__TASK DIRECTIONS__:
Go through the listing below and gather every line with the word "JNull".

__DATA SECTION__:

------------------------------------

(** ** Deserialising a [Filter] from JSON ([serde_json] with the derived
    [Deserialize] and the [flatten]ed [deserialize_tags]) *)
Module J.
Import EK F.

(** A parsed JSON value; object entries in text order.  Numbers are the
    integers that [serde_json] hands to integer visitors. *)
#[local] Set Warnings "-register-all".
Inductive json :=
  | JNull
  | JBool (b : bool)
  | JNum (n : Z)
  | JStr (s : str)
  | JArr (l : list json)
  | JObj (l : list (str * json)).

Inductive de_error := DuplicateField (name : str) | InvalidType | InvalidValue.

Fixpoint map_out {A B E} (p : A -> outcome E B) (l : list A) : outcome E (list B) :=
  match l with
  | [] => Ok []
  | x :: l' => let? y := p x in let? ys := map_out p l' in Ok (y :: ys)
  end.

Definition de_string (v : json) : outcome de_error str :=
  match v with JStr s => Ok s | _ => Err InvalidType end.

(** [Vec<T>]: a JSON array. *)
Definition de_vec {A} (p : json -> outcome de_error A) (v : json)
  : outcome de_error (list A) :=
  match v with JArr l => map_out p l | _ => Err InvalidType end.

(** [Option<T>]: [null] is [None]. *)
Definition de_option {A} (p : json -> outcome de_error A) (v : json)
  : outcome de_error (option A) :=
  match v with JNull => Ok None | _ => let? x := p v in Ok (Some x) end.

(** Modelled from the spec: [IdHex] and [PublicKeyHex] deserialise from
    hex strings of 32-byte values (src/types/id.rs and public_key.rs are not
    part of the sources); lower-case digits, as the spec's matching uses. *)
Definition is_hex_char (c : Z) : bool := NA.in_range 48 57 c || NA.in_range 97 102 c.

------------------------------------

__OUTPUT OF THE TASK__:
  | JNull
  match v with JNull => Ok None | _ => let? x := p v in Ok (Some x) end.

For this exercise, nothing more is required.